Monday 14 September 2020

Johnson becoming more and more isolated.

We are certainly living through strange times. The intervention yesterday by Sir Geoffrey Cox, Johnson's former Attorney General, was quite extraordinary. He has written in The Times and extracts are used in The Spectator and he says he will vote against the UK Internal Market bill as it stands at the moment. It almost certainly now means the bill will be amended, although only to give parliament the right to approve of Britain breaking international law. Whether that will be enough to satisfy the EU and the US remains to be seen.

Cox recognises that we are going to have to live with the consequences of the Withdrawal Agreement and not seek to wriggle out of our commitments through illegality.

Perhaps the most important statement in his article is this:

"Those manifest consequences included the inevitable application of EU tariffs and customs procedures to certain goods entering Northern Ireland from Great Britain and of the EU’s state aid regime to the province. There can be no doubt that these were the known, unpalatable but inescapable, implications of the agreement. They included a duty to interpret and execute both the agreement and the protocol in good faith."

"...if the powers that the House of Commons is asked today to confer on the government by assenting to the UK Internal Market Bill are to be used to nullify those perfectly plain and foreseeable consequences, they would amount to nothing more or less than the unilateral abrogation of the treaty obligations to which we pledged our word less than 12 months ago, and which this parliament ratified in February."

He says it would be "unconscionable" for Britain to act in such a way.

It comes over more strongly since he calls himself a Brexiteer "to the core" and he cannot be labelled a remoaner. Yet it doesn't occur to him that it is Brexit itself which is in the dock - or at the very least Johnson's interpretation of it.

If a government's policy risks destroying the nation it governs is it the right policy?  If the policy demands law breaking in order to achieve its aims, is it the right policy?  Cox doesn't ask himself these questions and presumably is perfectly relaxed about the people of NI being separated from the rest of the UK via a sea border. It will bring about the unification of Ireland and probably Scotland's independence, too.

What sort of government is it that embarks on such a policy?  The former AG is happy with all of that, it's just the law breaking he doesn't like.

We shall see what happens later today during second reading of the bill.

I caught a tweet by The New European yesterday about an interview given by Michel Barnier:

At the end of the article it links to there is a wonderful vignette about Farage:

At the end of the interview, Barnier told an interesting story. Some day after the 2016 referendum, Nigel Farage asked to visit him at his office in Brussels.

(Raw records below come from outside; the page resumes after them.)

Lemma apart_pair es a b : StronglySorted apart es -> a ∈ es -> b ∈ es -> a = b \/ apart a b.
Proof.
  intros Hs Ha Hb. induction Hs as [|x l Hs IH Hx]; [by apply not_elem_of_nil in Ha|].
  rewrite Forall_forall in Hx. apply elem_of_cons in Ha as [->|Ha], Hb as [->|Hb]; auto.
  - right. symmetry. auto.
Qed.

(** Ranges of whole characters that do not overlap, in any order. *)
Definition spread (s : str) (es : list TextElement) : Prop :=
  Forall (in_text s) es /\ StronglySorted apart es.

Lemma ok_spread s es : elements_ok s es -> spread s es.
Proof. by intros []. Qed.

(** The ends of an element are outside all of them. *)
Lemma ends_outside s es e : spread s es -> e ∈ es -> outside es (e_start e) /\ outside es (e_end e).
Proof.
  intros [Hin Hap] He. unfold outside. rewrite !Forall_forall.
  rewrite Forall_forall in Hin. destruct (Hin _ He) as [Hle _].
  split; intros e' He'; unfold inside; pose proof (Hin _ He') as [Hle' _];
    destruct (apart_pair _ _ _ Hap He He') as [->|Ha]; unfold apart in *; lia.
Qed.

Definition position_ok (ta : TextArea) (p : nat) : Prop :=
  boundary (text ta) p /\ outside (elements ta) p.

Lemma spread_ends_ok ta e : spread (text ta) (elements ta) -> e ∈ elements ta ->
  position_ok ta (e_start e) /\ position_ok ta (e_end e).
Proof.
  intros Hok He. destruct (ends_outside _ _ _ Hok He). destruct Hok as [Hin _].
  rewrite Forall_forall in Hin. destruct (Hin _ He) as (_ & ? & ?). by repeat split.
Qed.

Lemma element_ends_ok ta e : elements_ok (text ta) (elements ta) -> e ∈ elements ta ->
  position_ok ta (e_start e) /\ position_ok ta (e_end e).
Proof. intros Hok. by apply spread_ends_ok, ok_spread. Qed.

Lemma clamp_nearest_spread ta pos :
  spread (text ta) (elements ta) -> position_ok ta (clamp_pos_to_nearest_boundary ta pos).
Proof.
  intros Hok. unfold clamp_pos_to_nearest_boundary.
  destruct (find_element_containing ta _) as [e|] eqn:E.
  - apply containing_Some in E as [He _]. destruct (spread_ends_ok ta e Hok He) as [[H1 H1'] [H2 H2']].
    case_match; rewrite clamp_char_id by done; by split.
  - apply containing_None in E. split; [apply clamp_char_ok|done].
Qed.

Lemma clamp_nearest_ok ta pos :
  elements_ok (text ta) (elements ta) -> position_ok ta (clamp_pos_to_nearest_boundary ta pos).
Proof. intros Hok. by apply clamp_nearest_spread, ok_spread. Qed.

Lemma clamp_nearest_id ta pos : position_ok ta pos -> clamp_pos_to_nearest_boundary ta pos = pos.
Proof.
  intros [Hb Ho]. unfold clamp_pos_to_nearest_boundary. rewrite clamp_char_id by done.
  apply containing_None in Ho. by rewrite Ho.
Qed.

Lemma clamp_insertion_nearest ta pos : clamp_pos_for_insertion ta pos = clamp_pos_to_nearest_boundary ta pos.
Proof. done. Qed.

(** ** Widening *)

Definition within (r r' : Range) : Prop := r_start r' <= r_start r /\ r_end r <= r_end r'.

(** No element is cut by the range. *)
Definition uncut (es : list TextElement) (r : Range) : Prop :=
  Forall (fun e => intersects e r = true -> within (element_range e) r) es.

#[global] Instance within_preorder : PreOrder within.
Proof. split; [intros r; unfold within; lia|]. intros a b c. unfold within. lia. Qed.

#[global] Instance within_dec r r' : Decision (within r r').
Proof. unfold within. apply _. Defined.

Lemma expand_step_cases r b e :
  expand_step (r, b) e = (r, b) /\ (intersects e r = true -> within (element_range e) r) \/
  exists r', expand_step (r, b) e = (r', true) /\ within r r' /\ within (element_range e) r' /\
    ~ within (element_range e) r /\
    (forall r2, within r r2 -> (intersects e r2 = true -> within (element_range e) r2) -> within r' r2) /\
    (r_start r' = r_start r \/ r_start r' = e_start e) /\ (r_end r' = r_end r \/ r_end r' = e_end e).
Proof.
  unfold expand_step. destruct (intersects e r) eqn:Hi; [|by left].
  assert (forall r2, within r r2 -> intersects e r2 = true) as Hmono.
  { intros r2. unfold within, intersects in *. lia. }
  destruct (_ || _) eqn:Hc.
  - right. eexists; split; [done|]. unfold within, e_start, e_end in *. cbn.
    do 3 (split; [lia|]). split; [|lia]. intros r2 Hr2 Hw. specialize (Hw (Hmono r2 Hr2)). lia.
  - left. split; [done|]. intros _. unfold within, e_start, e_end in *. lia.
Qed.

Definition absorbed (r : Range) (e : TextElement) : bool := bool_decide (within (element_range e) r).

(** How many elements are not inside the range yet. *)
Definition pending (es : list TextElement) (r : Range) : nat :=
  length (List.filter (fun e => negb (absorbed r e)) es).

Lemma pending_mono es r r' : within r r' -> pending es r' <= pending es r.
Proof.
  intros Hw. unfold pending, absorbed in *. induction es as [|e es IH]; [done|]. cbn [List.filter].
  destruct (bool_decide_reflect (within (element_range e) r)) as [H1|H1];
    destruct (bool_decide_reflect (within (element_range e) r')) as [H2|H2]; cbn; try lia.
  destruct H2. by etrans.
Qed.

Lemma pending_drop es r r' e :
  e ∈ es -> within r r' -> ~ within (element_range e) r -> within (element_range e) r' ->
  pending es r' < pending es r.
Proof.
  intros He Hw H1 H2. apply list_elem_of_split in He as (l & k & ->).
  unfold pending. rewrite !List.filter_app, !length_app. cbn.
  pose proof (pending_mono l r r' Hw) as Hl. pose proof (pending_mono k r r' Hw) as Hk.
  unfold pending, absorbed in *. rewrite bool_decide_true, (bool_decide_false (within _ r)) by done. cbn. lia.
Qed.

(** One pass over the elements. *)
Lemma expand_pass_spec es2 es r b r' b' :
  (forall e, e ∈ es -> e ∈ es2) ->
  fold_left expand_step es (r, b) = (r', b') ->
  within r r' /\
  (forall r2, within r r2 -> uncut es2 r2 -> within r' r2) /\
  (b' = false -> b = false /\ r' = r /\ uncut es r) /\
  (b = false -> b' = true -> pending es2 r' < pending es2 r) /\
  (forall P : nat -> Prop, Forall (fun e => P (e_start e) /\ P (e_end e)) es2 ->
     P (r_start r) -> P (r_end r) -> P (r_start r') /\ P (r_end r')).
Proof.
  revert r b. induction es as [|e es IH]; intros r b Hsub E; cbn [fold_left] in E.
  - injection E as -> ->. split_and!; try done; [|congruence]. intros ->. split_and!; [done..|constructor].
  - assert (e ∈ es2) as He by (apply Hsub; left).
    assert (forall e, e ∈ es -> e ∈ es2) as Hsub' by (intros; apply Hsub; by right).
    destruct (expand_step_cases r b e) as [[E1 Hi]|(r1 & E1 & Hw & Hin & Hnin & Hleast & Hs & Hend)];
      rewrite E1 in E; destruct (IH _ _ Hsub' E) as (IH1 & IH2 & IH3 & IH4 & IH5).
    + split_and!; try done. intros Hb. destruct (IH3 Hb) as (? & ? & ?). split_and!; [done..|]. by constructor.
    + assert (b' = true) as -> by (destruct b'; [done|]; by destruct (IH3 eq_refl)).
      split_and!; [by etrans| |done| |].
      * intros r2 Hr2 Hu. apply IH2; [|done]. apply Hleast; [done|].
        unfold uncut in Hu. rewrite Forall_forall in Hu. auto.
      * intros _ _. eapply pending_drop; [done|by etrans|done|by etrans].
      * intros P HP Ps Pe. rewrite Forall_forall in HP. destruct (HP e He).
        apply IH5; [by apply Forall_forall|destruct Hs as [->| ->]|destruct Hend as [->| ->]]; done.
Qed.

(** The loop ends, with the least range around the given one that cuts no element. *)
Lemma expand_loop_spec es fuel r : pending es r < fuel ->
  exists r', expand_loop fuel es r = Ok r' /\ within r r' /\ uncut es r' /\
    (forall r2, within r r2 -> uncut es r2 -> within r' r2) /\
    (forall P : nat -> Prop, Forall (fun e => P (e_start e) /\ P (e_end e)) es ->
       P (r_start r) -> P (r_end r) -> P (r_start r') /\ P (r_end r')).
Proof.
  revert r. induction fuel as [|fuel IH]; intros r Hf; [lia|]. cbn [expand_loop].
  destruct (fold_left expand_step es (r, false)) as [r' b'] eqn:E.
  destruct (expand_pass_spec es es r false r' b' ltac:(done) E) as (H1 & H2 & H3 & H4 & H5).
  destruct b'.
  - specialize (H4 eq_refl eq_refl). destruct (IH r' ltac:(lia)) as (r2 & -> & W & U & L & P).
    exists r2. split_and!; [done|by etrans|done|auto|]. intros Q HQ Qs Qe. destruct (H5 Q HQ Qs Qe). auto.
  - destruct (H3 eq_refl) as (_ & -> & Hu). exists r. split_and!; auto; try done.
Qed.

Lemma pending_length es r : pending es r < S (length es).
Proof. unfold pending. pose proof (List.filter_length_le (fun e => negb (absorbed r e)) es). lia. Qed.

Lemma expand_spec ta r :
  exists r', expand_range_to_element_boundaries ta r = Ok r' /\ within r r' /\ uncut (elements ta) r' /\
    (forall r2, within r r2 -> uncut (elements ta) r2 -> within r' r2) /\
    (forall P : nat -> Prop, Forall (fun e => P (e_start e) /\ P (e_end e)) (elements ta) ->
       P (r_start r) -> P (r_end r) -> P (r_start r') /\ P (r_end r')).
Proof. apply expand_loop_spec, pending_length. Qed.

“I welcomed him at some length,” Barnier says, “and I asked him: ‘Mr Farage, now that you won the referendum on Brexit, how do you see the future relations between the UK and the EU ?’ Farage answered in a smile: ‘But Mr Barnier, when Brexit happens, the EU will no longer exist!’”

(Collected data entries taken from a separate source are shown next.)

(* ===== verification/TextAreaVim.v ===== *)
(** * Keys of the edit buffer

    [tui/src/bottom_pane/textarea.rs] and [textarea/vim.rs]: what a key press does to
    the buffer of [TextArea], through the editor's keymap or, with modal editing, as a
    Vim command with its pending operator and text objects, and how key bindings match
    events ([tui/src/key_hint.rs]).

    The keymaps are arguments: no editing method changes them.  [is_altgr] is the one
    of the platform that is not Windows. *)

From S2P Require Import Prelude RustStr TextArea.
From Stdlib Require Import ZifyBool ZifyN.

(** ** Key events *)

(** The codes of [crossterm] that the bindings of the buffer use, the others by number. *)
Inductive KeyCode :=
| Char (c : char)
| Esc | Enter | Backspace | DeleteKey | Tab
| LeftKey | RightKey | UpKey | DownKey | HomeKey | EndKey
| OtherKey (n : N).

#[global] Instance KeyCode_eq_dec : EqDecision KeyCode.
Proof. solve_decision. Defined.

(** A set of modifiers as the bits of [KeyModifiers]. *)
Definition KeyModifiers := N.
Definition NO_MODIFIERS : KeyModifiers := 0%N.
Definition SHIFT : KeyModifiers := 1%N.
Definition CONTROL : KeyModifiers := 2%N.
Definition ALT : KeyModifiers := 4%N.

Inductive KeyEventKind := Press | Repeat | Release.

#[global] Instance KeyEventKind_eq_dec : EqDecision KeyEventKind.
Proof. solve_decision. Defined.

Record KeyEvent := mk_key { code : KeyCode; modifiers : KeyModifiers; kind : KeyEventKind }.

Record KeyBinding := mk_binding { binding_key : KeyCode; binding_modifiers : KeyModifiers }.

Definition c0_control_char_to_ctrl_char (ch : char) : option char :=
  (if ch =? 0 then Some 32
   else if (1 <=? ch) && (ch <=? 26) then Some (ch - 1 + 97)
   else if (28 <=? ch) && (ch <=? 31) then Some (ch - 28 + 52)
   else None)%N.

Definition is_ascii_uppercase (ch : char) : bool := ((65 <=? ch) && (ch <=? 90))%N.

Definition normalize_key_parts (key : KeyCode) (mods : KeyModifiers) : KeyCode * KeyModifiers :=
  match key with
  | Char ch =>
    match (if (mods =? 0)%N then c0_control_char_to_ctrl_char ch else None) with
    | Some ctrl_char => (Char ctrl_char, N.lor CONTROL mods)
    | None =>
      if is_ascii_uppercase ch then (Char (ch + 32)%N, N.lor mods SHIFT) else (key, mods)
    end
  | _ => (key, mods)
  end.

Definition is_press_or_repeat (event : KeyEvent) : bool :=
  match kind event with Press | Repeat => true | Release => false end.

Definition is_press (b : KeyBinding) (event : KeyEvent) : bool :=
  bool_decide (normalize_key_parts (binding_key b) (binding_modifiers b) =
               normalize_key_parts (code event) (modifiers event))
  && is_press_or_repeat event.

Definition is_pressed (bindings : list KeyBinding) (event : KeyEvent) : bool :=
  existsb (fun b => is_press b event) bindings.

Definition is_altgr (mods : KeyModifiers) : bool := false.

Definition is_ascii_control (c : char) : bool := ((c <? 32) || (c =? 127))%N.

(** ** Keymaps *)

Record EditorKeymap := mk_editor_keymap {
  ed_insert_newline : list KeyBinding;
  ed_move_left : list KeyBinding;
  ed_move_right : list KeyBinding;
  ed_move_up : list KeyBinding;
  ed_move_down : list KeyBinding;
  ed_move_word_left : list KeyBinding;
  ed_move_word_right : list KeyBinding;
  ed_move_line_start : list KeyBinding;
  ed_move_line_end : list KeyBinding;
  ed_delete_backward : list KeyBinding;
  ed_delete_forward : list KeyBinding;
  ed_delete_backward_word : list KeyBinding;
  ed_delete_forward_word : list KeyBinding;
  ed_kill_line_start : list KeyBinding;
  ed_kill_whole_line : list KeyBinding;
  ed_kill_line_end : list KeyBinding;
  ed_yank : list KeyBinding
}.

Record VimNormalKeymap := mk_vim_normal_keymap {
  vn_enter_insert : list KeyBinding;
  vn_append_after_cursor : list KeyBinding;
  vn_append_line_end : list KeyBinding;
  vn_insert_line_start : list KeyBinding;
  vn_open_line_below : list KeyBinding;
  vn_open_line_above : list KeyBinding;
  vn_move_left : list KeyBinding;
  vn_move_right : list KeyBinding;
  vn_move_up : list KeyBinding;
  vn_move_down : list KeyBinding;
  vn_move_word_forward : list KeyBinding;
  vn_move_word_backward : list KeyBinding;
  vn_move_word_end : list KeyBinding;
  vn_move_line_start : list KeyBinding;
  vn_move_line_end : list KeyBinding;
  vn_delete_char : list KeyBinding;
  vn_substitute_char : list KeyBinding;
  vn_delete_to_line_end : list KeyBinding;
  vn_change_to_line_end : list KeyBinding;
  vn_yank_line : list KeyBinding;
  vn_paste_after : list KeyBinding;
  vn_start_delete_operator : list KeyBinding;
  vn_start_yank_operator : list KeyBinding;
  vn_start_change_operator : list KeyBinding;
  vn_cancel_operator : list KeyBinding
}.

Record VimOperatorKeymap := mk_vim_operator_keymap {
  vo_delete_line : list KeyBinding;
  vo_yank_line : list KeyBinding;
  vo_motion_left : list KeyBinding;
  vo_motion_right : list KeyBinding;
  vo_motion_up : list KeyBinding;
  vo_motion_down : list KeyBinding;
  vo_motion_word_forward : list KeyBinding;
  vo_motion_word_backward : list KeyBinding;
  vo_motion_word_end : list KeyBinding;
  vo_motion_line_start : list KeyBinding;
  vo_motion_line_end : list KeyBinding;
  vo_select_inner_text_object : list KeyBinding;
  vo_select_around_text_object : list KeyBinding;
  vo_cancel : list KeyBinding
}.

Record VimTextObjectKeymap := mk_vim_text_object_keymap {
  vt_word : list KeyBinding;
  vt_big_word : list KeyBinding;
  vt_parentheses : list KeyBinding;
  vt_brackets : list KeyBinding;
  vt_braces : list KeyBinding;
  vt_double_quote : list KeyBinding;
  vt_single_quote : list KeyBinding;
  vt_backtick : list KeyBinding;
  vt_cancel : list KeyBinding
}.

Record RuntimeKeymap := mk_runtime_keymap {
  editor_keymap : EditorKeymap;
  vim_normal_keymap : VimNormalKeymap;
  vim_operator_keymap : VimOperatorKeymap;
  vim_text_object_keymap : VimTextObjectKeymap
}.

(** ** Modes *)

Definition set_mode (ta : TextArea) (m : VimMode) : TextArea := set_vim ta (vim_enabled ta) m (vim_pending ta).
Definition set_pending (ta : TextArea) (p : VimPending) : TextArea := set_vim ta (vim_enabled ta) (vim_mode ta) p.

Definition set_vim_enabled (ta : TextArea) (enabled : bool) : TextArea :=
  set_vim ta enabled (if enabled then Normal else Insert) NoPending.

Definition enter_vim_insert_mode (ta : TextArea) : TextArea :=
  if vim_enabled ta then set_vim ta true Insert NoPending else ta.

Definition enter_vim_normal_mode (ta : TextArea) : TextArea :=
  if vim_enabled ta then set_preferred_col (set_vim ta true Normal NoPending) None else ta.

Definition is_insert (m : VimMode) : bool := match m with Insert => true | Normal => false end.

Definition is_vim_normal_mode (ta : TextArea) : bool := vim_enabled ta && negb (is_insert (vim_mode ta)).

Definition is_vim_operator_pending (ta : TextArea) : bool :=
  match vim_pending ta with NoPending => false | _ => true end.

Definition allows_paste_burst (ta : TextArea) : bool := negb (vim_enabled ta) || is_insert (vim_mode ta).

Definition uses_vim_insert_cursor (ta : TextArea) : bool := vim_enabled ta && is_insert (vim_mode ta).

Definition should_handle_vim_insert_escape (ta : TextArea) (event : KeyEvent) : bool :=
  vim_enabled ta && is_insert (vim_mode ta) && bool_decide (code event = Esc)
  && (modifiers event =? NO_MODIFIERS)%N && is_press_or_repeat event.

Definition vim_mode_label (ta : TextArea) : option str :=
  if vim_enabled ta then
    Some (match vim_mode ta with Normal => lit "Normal" | Insert => lit "Insert" end)
  else None.

(** ** Text objects *)

Inductive VimMotion :=
| MLeft | MRight | MUp | MDown | MWordForward | MWordBackward | MWordEnd | MLineStart | MLineEnd.

Inductive VimTextObject :=
| Word | BigWord | Parentheses | Brackets | Braces | DoubleQuote | SingleQuote | Backtick.

Definition cursor_overlaps_range (ta : TextArea) (r : Range) : bool :=
  (r_start r <=? cursor_pos ta) && (cursor_pos ta <? r_end r).

Definition cursor_is_at_range_end (ta : TextArea) (r : Range) : bool :=
  (r_start r <? r_end r) && (cursor_pos ta =? r_end r).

At this point in our interview, Barnier turned to the audience. On his face, normally so calm, was passion. “Ladies and gentlemen,” he declared solemnly, “we need to stay together to defend our interests in the world, without shame. Neither the Chinese, nor the Russians, nor the Americans have shame when defending theirs.”

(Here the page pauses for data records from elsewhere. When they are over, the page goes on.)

(** [newer] is [rollout_items[index + 1..]]. *)
Definition scan_compacted (compacted : CompactedItem) (newer : list RolloutItem) (st : ReplayScan)
    : ReplayScan :=
  let seg := get_segment st in
  let seg := if is_never_set (seg_reference seg) then set_reference seg Cleared else seg in
  match seg_base seg, replacement_history compacted with
  | None, Some h => with_suffix (with_active st (Some (set_base seg h))) newer
  | _, _ => with_active st (Some seg)
  end.

Definition scan_turn_context (ctx : TurnContextItem) (st : ReplayScan) : ReplayScan :=
  let seg := get_segment st in
  let seg := match seg_turn_id seg with None => set_turn_id seg (tc_turn_id ctx) | Some _ => seg end in
  with_active st (Some (
    if turn_ids_are_compatible (seg_turn_id seg) (tc_turn_id ctx) then
      let seg := set_settings seg (Some (mk_settings (tc_model ctx) (tc_realtime_active ctx))) in
      if is_never_set (seg_reference seg) then set_reference seg (Latest ctx) else seg
    else seg)).

Definition scan_event (msg : EventMsg) (st : ReplayScan) : ReplayScan :=
  match msg with
  | ThreadRolledBack num_turns =>
    with_pending st (usat_add (pending_rollback_turns st) num_turns)
  | TurnComplete turn_id =>
    let seg := get_segment st in
    with_active st (Some (match seg_turn_id seg with
                          | None => set_turn_id seg (Some turn_id)
                          | Some _ => seg
                          end))
  | TurnAbortedEvent turn_id =>
    match active_segment st with
    | Some seg =>
      match seg_turn_id seg, turn_id with
      | None, Some turn_id => with_active st (Some (set_turn_id seg (Some turn_id)))
      | _, _ => st
      end
    | None =>
      match turn_id with
      | Some turn_id => with_active st (Some (set_turn_id segment_default (Some turn_id)))
      | None => st
      end
    end
  | UserMessageEvent _ => with_active st (Some (set_counts (get_segment st) true))
  | TurnStarted turn_id =>
    match active_segment st with
    | Some seg =>
      if turn_ids_are_compatible (seg_turn_id seg) (Some turn_id)
      then finalize_active_segment seg (with_active st None)
      else st
    | None => st
    end
  | TokenCount _ | OtherEventMsg _ => st
  end.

As a conclusion, he added: “Ladies and Gentlemen, you have to know: these people – not all the Brexiteers, not all those who voted Brexit, but these people – they want to destroy us.

“They want us to blow up from the inside. I tell you, as long as I have strength, we’ll stand in their way. We won’t yield an inch to those people. Never.”

He received a standing ovation.

I am sorry to say I have heard this sort of thing before. Leaving the EU is, for many hard Brexiteers, not the main point of Brexit at all. It is the destruction of the EU as an entity. One can almost see Putin's hand in all of it. OK he didn't start euro scepticism but he has weaponised it against Europe.

Farage actually believed that Brexit would hasten the downfall of Brussels. In fact it has strengthened the EU immeasurably. Britain meanwhile is descending into chaos as it tries to make sense of the 2016 referendum. The Irish sea border is just the first step on the road to reality. The government is becoming more isolated as it tries to 'get Brexit done'.

All Barnier needs to do is keep calm and sooner or later Brexit itself will fail.